Material for this exercise ▸
* * *

(* ===== verification/Kzg.v ===== *)
(** * Kzg: polynomial commitments

    Models [irondag-blockchain/src/verkle/kzg.rs]: the reference string, the
    commitment to a polynomial given by its coefficients, openings at a point
    and their verification by a pairing.  The scalar field, the two groups, the
    pairing and their encodings are those of the [ark] libraries: parameters
    with their documented laws. *)

From Stdlib Require Export Field_theory.
From Stdlib Require Import Field.
From S2P Require Import Prelude Types.

(** ** The curve *)

Class Curve := {
  Fr : Type;
  Fr_eq_dec :: EqDecision Fr;
  fr_zero : Fr;
  fr_one : Fr;
  fr_add : Fr → Fr → Fr;
  fr_mul : Fr → Fr → Fr;
  fr_sub : Fr → Fr → Fr;
  fr_opp : Fr → Fr;
  fr_div : Fr → Fr → Fr;
  fr_inv : Fr → Fr;
  (** [Fr::rand(&mut StdRng::seed_from_u64(seed))] *)
  fr_rand : u64 → Fr;
  (** [Fr::from(n)] of an unsigned integer *)
  fr_from_Z : Z → Fr;
  fr_from_be_bytes : list u8 → Fr;
  fr_from_le_bytes : list u8 → Fr;
  (** [fr.into_bigint().to_bytes_le()] *)
  fr_into_bytes_le : Fr → list u8;
  (** [DensePolynomial::from_coefficients_vec(c).evaluate(&z)] *)
  evaluate : list Fr → Fr → Fr;
  G1 : Type;
  G2 : Type;
  GT : Type;
  GT_eq_dec :: EqDecision GT;
  g1_zero : G1;
  g1_generator : G1;
  g1_add : G1 → G1 → G1;
  g1_sub : G1 → G1 → G1;
  g1_mul : G1 → Fr → G1;
  g2_generator : G2;
  g2_sub : G2 → G2 → G2;
  g2_mul : G2 → Fr → G2;
  gt_mul : GT → Fr → GT;
  pairing : G1 → G2 → GT;
  (** [serialize_compressed] and [deserialize_compressed] *)
  g1_serialize : G1 → list u8;
  g1_deserialize : list u8 → option G1 }.

Fixpoint horner `{Curve} (cs : list Fr) (x : Fr) : Fr :=
  match cs with [] => fr_zero | c :: cs' => fr_add c (fr_mul x (horner cs' x)) end.

(** What the libraries document: a field, two groups it acts on, and a
    non-degenerate bilinear map. *)
Class CurveLaws `{Curve} : Prop := {
  fr_field : field_theory fr_zero fr_one fr_add fr_mul fr_sub fr_opp fr_div fr_inv eq;
  evaluate_horner cs z : evaluate cs z = horner cs z;
  fr_bytes_length x : length (fr_into_bytes_le x) = 32%nat;
  fr_bytes_roundtrip x : fr_from_be_bytes (rev (fr_into_bytes_le x)) = x;
  fr_le_bytes_roundtrip x : fr_from_le_bytes (fr_into_bytes_le x) = x;
  fr_from_add a b : fr_from_Z (a + b) = fr_add (fr_from_Z a) (fr_from_Z b);
  fr_from_1 : fr_from_Z 1 = fr_one;
  g1_add_0_l P : g1_add g1_zero P = P;
  g1_mul_0 P : g1_mul P fr_zero = g1_zero;
  g1_mul_1 P : g1_mul P fr_one = P;
  g1_mul_add P a b : g1_mul P (fr_add a b) = g1_add (g1_mul P a) (g1_mul P b);
  g1_mul_sub P a b : g1_mul P (fr_sub a b) = g1_sub (g1_mul P a) (g1_mul P b);
  g1_mul_mul P a b : g1_mul (g1_mul P a) b = g1_mul P (fr_mul a b);
  g2_mul_sub Q a b : g2_mul Q (fr_sub a b) = g2_sub (g2_mul Q a) (g2_mul Q b);
  pairing_l P Q a : pairing (g1_mul P a) Q = gt_mul (pairing P Q) a;
  pairing_r P Q a : pairing P (g2_mul Q a) = gt_mul (pairing P Q) a;
  pairing_inj P P' : pairing P g2_generator = pairing P' g2_generator → P = P';
  g1_roundtrip P : g1_deserialize (g1_serialize P) = Some P }.

Section Kzg.
Context `{Curve}.

(** ** Reference string *)

Record KzgSrs := MkSrs { g1_powers : list G1; g2_gen : G2; g2_tau : G2 }.

(** [for _ in 0..=max_degree { push(g1_gen * tau_power); tau_power *= tau }] *)
Fixpoint powers_from (n : nat) (tau_power tau : Fr) : list G1 :=
  match n with
  | O => []
  | S n' => g1_mul g1_generator tau_power :: powers_from n' (fr_mul tau_power tau) tau
  end.
Definition generate_deterministic (max_degree : nat) (seed : u64) : KzgSrs :=
  let tau := fr_rand seed in
  MkSrs (powers_from (S max_degree) fr_one tau) g2_generator (g2_mul g2_generator tau).

(** ** Commitments and openings *)

(** [for (i, coeff) in .. { if coeff != 0 { acc += g1_powers[i] * coeff } }]; the
    terms past the end of the reference string are skipped. *)
Definition commit_sum (powers : list G1) (coeffs : list Fr) : G1 :=
  foldl (λ acc gc, if decide (gc.2 = fr_zero) then acc else g1_add acc (g1_mul gc.1 gc.2)) g1_zero (zip powers coeffs).
Definition usable (srs : KzgSrs) (coeffs : list Fr) : bool :=
  negb ((length coeffs =? 0)%nat || (length (g1_powers srs) <? length coeffs)%nat).
Definition commit (srs : KzgSrs) (coeffs : list Fr) : option G1 :=
  if usable srs coeffs then Some (commit_sum (g1_powers srs) coeffs) else None.

(** [q_i], with the powers of [z] built up along the coefficients after [i]. *)
Definition quotient_coeff (coeffs : list Fr) (z : Fr) (i : nat) : Fr :=
  (foldl (λ sz a, (fr_add sz.1 (fr_mul a sz.2), fr_mul sz.2 z)) (fr_zero, fr_one) (drop (S i) coeffs)).1.
Definition quotient (coeffs : list Fr) (z : Fr) : list Fr :=
  quotient_coeff coeffs z <$> seq 0 (length coeffs - 1).
Definition compute_quotient_commitment (srs : KzgSrs) (coeffs : list Fr) (z : Fr) : G1 :=
  commit_sum (g1_powers srs) (quotient coeffs z).
Definition kzg_open (srs : KzgSrs) (coeffs : list Fr) (z : Fr) : option (Fr * G1) :=
  if usable srs coeffs then Some (evaluate coeffs z, compute_quotient_commitment srs coeffs z) else None.

(** ** Verification *)

(** [None] is the panic of [srs.g1_powers[0]] on an empty reference string. *)
Definition kzg_verify (c proof : G1) (z v : Fr) (srs : KzgSrs) : option bool :=
  g ← g1_powers srs !! 0%nat;
  let c_minus_v := g1_sub c (g1_mul g v) in
  let tau_minus_z := g2_sub (g2_tau srs) (g2_mul (g2_gen srs) z) in
  Some (bool_decide (pairing c_minus_v (g2_gen srs) = pairing proof tau_minus_z)).

(** ** Algebra *)

Section Laws.
Context `{!CurveLaws}.
Add Field FrField : fr_field.

Lemma quotient_fold cs z s p :
  (foldl (λ sz a, (fr_add sz.1 (fr_mul a sz.2), fr_mul sz.2 z)) (s, p) cs).1 = fr_add s (fr_mul p (horner cs z)).
Proof. revert s p. induction cs as [|c cs IH]; intros s p; cbn; [|rewrite IH]; ring. Qed.
Lemma quotient_coeff_eq cs z i : quotient_coeff cs z i = horner (drop (S i) cs) z.
Proof. unfold quotient_coeff. rewrite quotient_fold. ring. Qed.
Lemma quotient_cons c cs z : cs ≠ [] → quotient (c :: cs) z = horner cs z :: quotient cs z.
Proof.
  intros Hne. unfold quotient. destruct cs as [|d cs]; [done|]. cbn [length]. rewrite !Nat.sub_succ, !Nat.sub_0_r.
  cbn [seq]. rewrite fmap_cons, quotient_coeff_eq, drop_0 || rewrite fmap_cons, quotient_coeff_eq. f_equal.
  rewrite <- seq_shift. change (S <$> seq 0 (length cs)) with (List.map S (seq 0 (length cs))).
  rewrite <- list_fmap_compose. apply list_fmap_ext. intros ? i _. cbn. by rewrite !quotient_coeff_eq.
Qed.

(** Division by [x - z]. *)
Lemma quotient_spec cs x z :
  fr_sub (horner cs x) (horner cs z) = fr_mul (fr_sub x z) (horner (quotient cs z) x).
Proof.
  induction cs as [|c cs IH]; [cbn; ring|]. destruct (decide (cs = [])) as [->|Hne]; [cbn; ring|].
  rewrite quotient_cons by done. cbn [horner].
  transitivity (fr_add (fr_mul x (fr_sub (horner cs x) (horner cs z))) (fr_mul (fr_sub x z) (horner cs z))); [ring|].
  rewrite IH. ring.
Qed.

Lemma commit_fold n t tau cs acc : (length cs <= n)%nat →
  foldl (λ acc gc, if decide (gc.2 = fr_zero) then acc else g1_add acc (g1_mul gc.1 gc.2)) (g1_mul g1_generator acc)
    (zip (powers_from n t tau) cs) = g1_mul g1_generator (fr_add acc (fr_mul t (horner cs tau))).
Proof.
  revert n t acc. induction cs as [|c cs IH]; intros [|n] t acc Hn; cbn in *; try (f_equal; ring); [lia|].
  destruct (decide (c = fr_zero)) as [->|Hc].
  - rewrite IH by lia. f_equal. ring.
  - rewrite g1_mul_mul, <- g1_mul_add, IH by lia. f_equal. ring.
Qed.
(** A commitment is the generator times the value at the secret point. *)
Lemma commit_sum_eq max seed cs : (length cs <= S max)%nat →
  commit_sum (g1_powers (generate_deterministic max seed)) cs = g1_mul g1_generator (horner cs (fr_rand seed)).
Proof.
  intros Hl. unfold commit_sum. rewrite <- (g1_mul_0 g1_generator).
  cbn [g1_powers generate_deterministic]. rewrite commit_fold by done. f_equal. ring.
Qed.
Lemma powers_length n t tau : length (powers_from n t tau) = n.
Proof. revert t. induction n as [|n IH]; intros t; cbn; [|rewrite IH]; done. Qed.
Lemma usable_spec max seed cs :
  usable (generate_deterministic max seed) cs = true ↔ (1 <= length cs <= S max)%nat.
Proof.
  unfold usable. cbn [g1_powers generate_deterministic]. rewrite powers_length.
  rewrite negb_true_iff, orb_false_iff, Nat.eqb_neq, Nat.ltb_ge. lia.
Qed.

(** What the pairing equation says. *)
Lemma kzg_verify_spec max seed c proof z v :
  kzg_verify c proof z v (generate_deterministic max seed) =
    Some (bool_decide (pairing (g1_sub c (g1_mul g1_generator v)) g2_generator =
                       pairing (g1_mul proof (fr_sub (fr_rand seed) z)) g2_generator)).
Proof.
  unfold kzg_verify. cbn [g1_powers g2_gen g2_tau generate_deterministic powers_from lookup list_lookup mbind option_bind].
  by rewrite <- g2_mul_sub, g1_mul_1, pairing_r, pairing_l.
Qed.
Lemma kzg_verify_true max seed c proof z v :
  kzg_verify c proof z v (generate_deterministic max seed) = Some true ↔
  g1_sub c (g1_mul g1_generator v) = g1_mul proof (fr_sub (fr_rand seed) z).
Proof.
  rewrite kzg_verify_spec. split; [|by intros ->; rewrite bool_decide_eq_true_2].
  intros [= He]. apply bool_decide_eq_true in He. by apply pairing_inj.
Qed.

Lemma kzg_opening_complete' max seed cs z : (1 <= length cs <= S max)%nat →
  let srs := generate_deterministic max seed in
  ∃ c v proof, commit srs cs = Some c ∧ kzg_open srs cs z = Some (v, proof) ∧ kzg_verify c proof z v srs = Some true.
Proof.
  intros Hl srs. unfold commit, kzg_open. assert (Hu : usable srs cs = true) by by apply usable_spec. rewrite Hu.
  eexists _, _, _. split_and!; [done|done|].
  apply kzg_verify_true. unfold compute_quotient_commitment, srs. rewrite evaluate_horner, !commit_sum_eq.
  - rewrite <- g1_mul_sub, g1_mul_mul, quotient_spec. f_equal. ring.
  - unfold quotient. rewrite length_fmap, length_seq. lia.
  - lia.
Qed.

(** Every polynomial with up to [max_degree + 1] coefficients can be
    committed to and opened at every point; the opened value is that of the
    polynomial, and the verifier accepts the proof. *)
Theorem kzg_opening_complete max seed cs z : (1 <= length cs <= S max)%nat →
  let srs := generate_deterministic max seed in
  ∃ c v proof, commit srs cs = Some c ∧ kzg_open srs cs z = Some (v, proof) ∧ v = horner cs z ∧
    kzg_verify c proof z v srs = Some true.
Proof.
  intros Hl srs. destruct (kzg_opening_complete' max seed cs z Hl) as (c & v & proof & Hc & Ho & Hv).
  exists c, v, proof. split_and!; [done|done| |done]. fold srs in Ho. unfold kzg_open in Ho.
  destruct (usable srs cs); [|done]. simplify_eq. apply evaluate_horner.
Qed.

(** Whoever knows the secret point, which is a function of the seed in the
    source, opens any commitment to any value at any other point: there is
    exactly one proof the verifier accepts, and it is computed from it. *)
Theorem kzg_seed_forges_openings max seed c z v : z ≠ fr_rand seed →
  let srs := generate_deterministic max seed in
  let forged := g1_mul (g1_sub c (g1_mul g1_generator v)) (fr_inv (fr_sub (fr_rand seed) z)) in
  kzg_verify c forged z v srs = Some true ∧ ∀ proof, kzg_verify c proof z v srs = Some true → proof = forged.
Proof.
  intros Hz srs forged. unfold srs.
  assert (Hne : fr_sub (fr_rand seed) z ≠ fr_zero).
  { intros He. apply Hz. transitivity (fr_sub (fr_rand seed) (fr_sub (fr_rand seed) z)); [ring|]. rewrite He. ring. }
  split.
  - apply kzg_verify_true. unfold forged. rewrite g1_mul_mul.
    replace (fr_mul _ _) with fr_one by (field; done). by rewrite g1_mul_1.
  - intros proof Hp. apply kzg_verify_true in Hp. unfold forged. rewrite Hp, g1_mul_mul.
    replace (fr_mul _ _) with fr_one by (field; done). by rewrite g1_mul_1.
Qed.
End Laws.
End Kzg.

(** ** Concrete runs *)

(** The field of two elements, acting on itself. *)
Module KzgReference.
Definition bit (b : bool) : Z := if b then 1 else 0.
#[local] Instance small_curve : Curve := {
  Fr := bool; fr_zero := false; fr_one := true; fr_add := xorb; fr_mul := andb; fr_sub := xorb; fr_opp := id;
  fr_div := andb; fr_inv := id; fr_rand := Z.odd; fr_from_Z := Z.odd;
  fr_from_be_bytes bs := Z.odd (from_be_bytes bs); fr_from_le_bytes bs := Z.odd (from_le_bytes bs);
  fr_into_bytes_le b := bit b :: replicate 31 0;
  evaluate cs z := foldr (λ c acc, xorb c (andb z acc)) false cs;
  G1 := bool; G2 := bool; GT := bool; g1_zero := false; g1_generator := true; g1_add := xorb; g1_sub := xorb;
  g1_mul := andb; g2_generator := true; g2_sub := xorb; g2_mul := andb; gt_mul := andb; pairing := andb;
  g1_serialize b := [bit b]; g1_deserialize bs := match bs with [0] => Some false | [1] => Some true | _ => None end }.

Lemma small_laws : @CurveLaws small_curve.
Proof.
  split; cbn; try (by intros [] [] []); try (by intros [] []); try (by intros []).
  - repeat split; cbn; try (by intros [] [] []); try (by intros [] []); try (by intros []); try done.
  - intros cs z. induction cs as [|c cs IH]; cbn; [|rewrite <- IH]; done.
  - apply Z.odd_add.
  - done.
Qed.

(** The polynomial [1 + x] over that field, at [1]. *)
Lemma kzg_opening_complete_witness :
  let srs := generate_deterministic 256 42 in
  ∃ c v proof, commit srs [true; true] = Some c ∧ kzg_open srs [true; true] true = Some (v, proof) ∧
    v = horner [true; true] true ∧ kzg_verify c proof true v srs = Some true.
Proof. apply (@kzg_opening_complete small_curve small_laws 256 42 [true; true] true). cbn. lia. Defined.

Lemma kzg_seed_forges_openings_witness :
  ∃ forged, @kzg_verify small_curve false forged true true (@generate_deterministic small_curve 256 42) = Some true.
Proof.
  eexists. apply (@kzg_seed_forges_openings small_curve small_laws 256 42 false true true). vm_compute. discriminate.
Defined.
End KzgReference.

* * *

Description of the task ▸ From the records above, copy out the line with "fr_field : field_theory", the line with "fr_le_bytes_roundtrip x : fr_from_le_bytes", and every line between them, word for word.

Solution for this exercise ▸
  fr_field : field_theory fr_zero fr_one fr_add fr_mul fr_sub fr_opp fr_div fr_inv eq;
  evaluate_horner cs z : evaluate cs z = horner cs z;
  fr_bytes_length x : length (fr_into_bytes_le x) = 32%nat;
  fr_bytes_roundtrip x : fr_from_be_bytes (rev (fr_into_bytes_le x)) = x;
  fr_le_bytes_roundtrip x : fr_from_le_bytes (fr_into_bytes_le x) = x;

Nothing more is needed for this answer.